* [Exercise prompt] Range to reproduce from the entries below: the line with "tx_rep s d current", the line with "intros Hr Hcur", and every line in between. Give them exactly and give nothing else.

++++

Lemma finish_decisions_rep cursor current through rev applied d h :
  tx_rep s d current h -> in_u64 current -> in_u64 through -> cursor <= through ->
  last_applied_decision_ts d = cursor ->
  let d' := finish_decisions cursor current through rev applied d in
  mvcc_rep s d' h /\ last_applied_decision_ts d' = through /\ current_revision s d' = Z.max (current_revision s d) (Z.max current through).
Proof using Hmode.
  intros Hr Hcur Hth Hle Hd d'. unfold d', finish_decisions, note_log_index_revision.
  rewrite decide_False by (by rewrite Hmode).
  set (d1 := if cursor <? through then _ else d). set (eff := Z.max current through).
  assert (same_table TABLE_META d1 d) as Hm.
  { unfold d1. destruct (_ <? _); [by apply same_table_insert|done]. }
  assert (in_u64 eff) as Heff by (unfold eff; destruct (Z.max_spec current through) as [[_ ->]|[_ ->]]; done).
  set (d2 := if current_revision s d1 <? eff then _ else d1).
  assert (current_revision s (insert_last_applied applied d2) =
    Z.max (current_revision s d) eff) as Hrev.
  { rewrite <-(current_revision_proper s _ _ Hm). transitivity (current_revision s d2).
    - unfold current_revision, current_revision_in_tx, insert_last_applied.
      rewrite tx_get_insert_ne by done. by rewrite Hmode.
    - unfold d2. destruct (Z.ltb_spec (current_revision s d1) eff); [|lia].
      rewrite current_revision_set by done. lia. }
  assert (forall t, t <> TABLE_META -> same_table t (insert_last_applied applied d2) d1) as H2.
  { intros t Ht. unfold insert_last_applied, d2, set_current_revision. frame. }
  assert (forall t, t <> TABLE_KV -> same_table t d1 d) as H1.
  { intros t Ht. unfold d1. frame. }
  split; [|split; [|exact Hrev]].
  - apply (tx_mvcc_rep _ _ _ current); [lia|]. revert Hr. apply tx_rep_frame.
    + intros key. rewrite H2 by done. unfold d1. destruct (_ <? _); [|done].
      rewrite <-(app_nil_r DECISION_APPLIED_TS). by apply kv_key_frame.
    + rewrite H2 by done. by apply H1.
    + rewrite H2 by done. by apply H1.
    + rewrite compacted_revision_last_applied, <-Hm. unfold d2.
      destruct (_ <? eff); [apply compacted_revision_set_current|done].
  - unfold last_applied_decision_ts, read_u64. rewrite H2 by done. unfold d1.
    destruct (Z.ltb_spec cursor through).
    + by apply read_u64_insert.
    + etrans; [exact Hd|]. by apply Z.le_antisymm.
Qed.

Lemma apply_commit_decisions_core_eq d views rev applied max :
  apply_commit_decisions_core s d views rev applied max =
  match apply_views s max views (current_revision s d) (last_applied_decision_ts d) 0 None d with
  | Ok ((current, through, count), d1) =>
      (Ok {| through_ts := through; decisions := count |},
       finish_decisions (last_applied_decision_ts d) current through rev applied d1)
  | Err e => (Err e, d)
  end.
Proof using.
  unfold apply_commit_decisions_core, backend_write.
  by destruct (apply_views _ _ _ _ _ _ _ _) as [[[[? ?] ?] ?]|].
Qed.

Lemma size_apply_decisions d views rev applied max :
  (size (apply_commit_decisions_core s d views rev applied max).2
     <= size d + views_rows views + 3)%nat.
Proof using Hmode.
  rewrite apply_commit_decisions_core_eq.
  destruct (apply_views _ _ _ _ _ _ _ _) as [[[[cur through] count] d1]|e] eqn:E; simpl; [|lia].
  apply size_apply_views in E. unfold finish_decisions, note_log_index_revision.
  rewrite decide_False by (by rewrite Hmode). unfold insert_last_applied, set_current_revision.
  set (d2 := if _ <? through then _ else d1).
  assert (size d2 <= S (size d1))%nat
    by (unfold d2; destruct (_ <? through); [apply size_tx_insert_le|lia]).
  set (d3 := if _ <? _ then tx_insert TABLE_META META_CURRENT_REVISION _ d2 else d2).
  assert (size d3 <= S (size d2))%nat
    by (unfold d3; destruct (current_revision s d2 <? _); [apply size_tx_insert_le|lia]).
  pose proof (size_tx_insert_le TABLE_META META_LAST_APPLIED (applied_to_bytes applied) d3). lia.
Qed.

(** The body of the handler, on every outcome. *)
Lemma apply_decisions_core_rep max views rev applied d h :
  mvcc_rep s d h -> rep_barrier s -> StronglySorted view_lt views -> Forall view_ok views ->
  let fresh := fresh_views (last_applied_decision_ts d) views in
  Forall (fun v => current_revision s d < dv_commit_ts v) fresh ->
  Forall (view_fits (size d + views_rows fresh)) fresh ->
  match apply_commit_decisions_core s d views rev applied max with
  | (Ok res, d') => through_ts res = through_last (last_applied_decision_ts d) fresh /\
      decisions res = Z.of_nat (length fresh) /\
      last_applied_decision_ts d' = through_ts res /\
      current_revision s d' = Z.max (current_revision s d) (through_ts res) /\
      exists h', mvcc_rep s d' h' /\ extended_by fresh h h'
  | (Err e, d') => d' = d /\ exists v, v ∈ fresh /\ view_encrypt_fails s v e
  end.
Proof using Hmode.
  intros Hrep Hbar Hs Hok fresh Hab Hfit. rewrite apply_commit_decisions_core_eq.
  set (cursor := last_applied_decision_ts d) in *.
  destruct (sorted_split_above dv_commit_ts cursor views Hs) as (old & E & Hold). fold (fresh_views cursor views) in E. fold fresh in E.
  rewrite E, apply_views_replays by done.
  assert (StronglySorted view_lt fresh) as Hsf by (by apply StronglySorted_List_filter).
  assert (Forall view_ok fresh) as Hokf by (rewrite E in Hok; by apply Forall_app in Hok as [_ ?]).
  pose proof (fresh_above cursor views) as Hcf. fold fresh in Hcf.
  pose proof (apply_views_rep s max Hbar fresh (current_revision s d) cursor 0 None d h
    (mvcc_tx_rep _ _ _ Hrep) Hsf Hokf
    (proj2 (Forall_and _ _) (conj Hcf Hab)) I Hfit) as H.
  destruct (apply_views s max fresh (current_revision s d) cursor 0 None d)
    as [[[[cur' through'] count'] d1]|e] eqn:Ev; cbn [mbind result_bind]; [|done].
  destruct H as (-> & -> & -> & h' & Hr & Hext).
  apply apply_views_frame in Ev.
  assert (Forall (fun v => in_u64 (dv_commit_ts v)) fresh) as Hu
    by (eapply Forall_impl; [exact Hokf|]; by intros v [? _]).
  destruct (finish_decisions_rep cursor (through_last (current_revision s d) fresh) (through_last cursor fresh)
    rev applied d1 h' Hr) as (Hm & Hc & Hcr).
  - apply last_ts_range; [auto with coord|done].
  - apply last_ts_range; [apply read_u64_range|done].
  - by apply last_ts_above.
  - unfold cursor, last_applied_decision_ts, read_u64. rewrite Ev; [done|by right].
  - split_and!; [done|simpl; lia|done| |by exists h'].
    cbn [through_ts]. rewrite Hcr, (current_revision_proper s d1 d) by (intros k; apply Ev; by left).
    destruct fresh; [simpl; lia|]. change (through_last (current_revision s d) (d0 :: fresh))
      with (through_last cursor (d0 :: fresh)). lia.
Qed.

(** C31: applying a batch of decisions refines the history.  On a store of a
    key-value region (revisions are commit timestamps), a batch in timestamp
    order whose new decisions lie above the store's revision is applied as a
    whole: the history is extended so that the value of every key at every
    timestamp is what the new decisions make of it, the cursor moves to the
    last of them, decisions at or below the cursor are skipped as replays, and
    the revision does not fall behind.  The only failure is the encryption of a
    value, and then nothing changes. *)
Theorem apply_decisions_refine max views rev applied d h :
  mvcc_rep s d h -> rep_barrier s -> StronglySorted view_lt views -> Forall view_ok views ->
  let fresh := fresh_views (last_applied_decision_ts d) views in
  Forall (fun v => current_revision s d < dv_commit_ts v) fresh ->
  Forall (view_fits (size d + views_rows fresh)) fresh ->
  match apply_commit_decisions_core s d views rev applied max with
  | (Ok res, d') => through_ts res = through_last (last_applied_decision_ts d) fresh /\
      decisions res = Z.of_nat (length fresh) /\
      last_applied_decision_ts d' = through_ts res /\
      current_revision s d' = Z.max (current_revision s d) (through_ts res) /\
      exists h', mvcc_rep s d' h' /\ extended_by fresh h h'
  | (Err e, d') => d' = d /\ exists v, v ∈ fresh /\ view_encrypt_fails s v e
  end.
Proof using Hmode. apply apply_decisions_core_rep. Qed.

(** A drifted decision stops the batch.  When the first new decision is
    not above the store's revision and the change log does not hold that very
    transaction, nothing of the batch is applied: the history and the cursor
    stay, so the decision is offered again. *)
Theorem drifted_decision_blocks max old v rest rev applied d h :
  mvcc_rep s d h ->
  Forall (fun v => dv_commit_ts v <= last_applied_decision_ts d) old ->
  in_u64 (dv_commit_ts v) ->
  last_applied_decision_ts d < dv_commit_ts v <= current_revision s d ->
  dv_mutations v <> [] ->
  (forall e, e ∈ h -> revision e = dv_commit_ts v ->
     event_matches_mutations e (dv_mutations v) = false) ->
  exists d', apply_commit_decisions_core s d (old ++ v :: rest) rev applied max =
      (Ok {| through_ts := last_applied_decision_ts d; decisions := 0 |}, d') /\
    mvcc_rep s d' h /\ last_applied_decision_ts d' = last_applied_decision_ts d.
Proof using Hmode.
  intros Hrep Hold Hts [Hlt Hle] Hm Hno. rewrite apply_commit_decisions_core_eq.
  rewrite apply_views_replays by done. cbn [apply_views].
  rewrite (proj2 (Z.leb_gt _ _) Hlt). cbn [from_option].
  rewrite (changelog_event_at_rep s d h) by done. cbn [mbind result_bind].
  assert (forall x y : result ((Z * Z * Z) * db),
    match List.find (fun e => revision e =? dv_commit_ts v) (retained (log_from d) h) with
    | Some event => if event_matches_mutations event (dv_mutations v) then x else y
    | None => y
    end = y) as Hf.
  { intros x y. destruct (List.find _ _) as [e|] eqn:E; [|done].
    destruct (find_retained _ _ _ _ _ Hrep E) as (He & Hr & _). by rewrite Hno. }
  rewrite (proj2 (Z.leb_le _ _) Hle). destruct (dv_mutations v) as [|m ms] eqn:Em; [done|].
  rewrite Hf.
  destruct (finish_decisions_rep (last_applied_decision_ts d) (current_revision s d)
    (last_applied_decision_ts d) rev applied d h (mvcc_tx_rep _ _ _ Hrep)) as (? & ? & _);
    [auto with coord|apply read_u64_range|done|done|].
  eexists. split; [reflexivity|]. done.
Qed.

End handler.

++++

* [Finished task]
  tx_rep s d current h -> in_u64 current -> in_u64 through -> cursor <= through ->
  last_applied_decision_ts d = cursor ->
  let d' := finish_decisions cursor current through rev applied d in
  mvcc_rep s d' h /\ last_applied_decision_ts d' = through /\ current_revision s d' = Z.max (current_revision s d) (Z.max current through).
Proof using Hmode.
  intros Hr Hcur Hth Hle Hd d'. unfold d', finish_decisions, note_log_index_revision.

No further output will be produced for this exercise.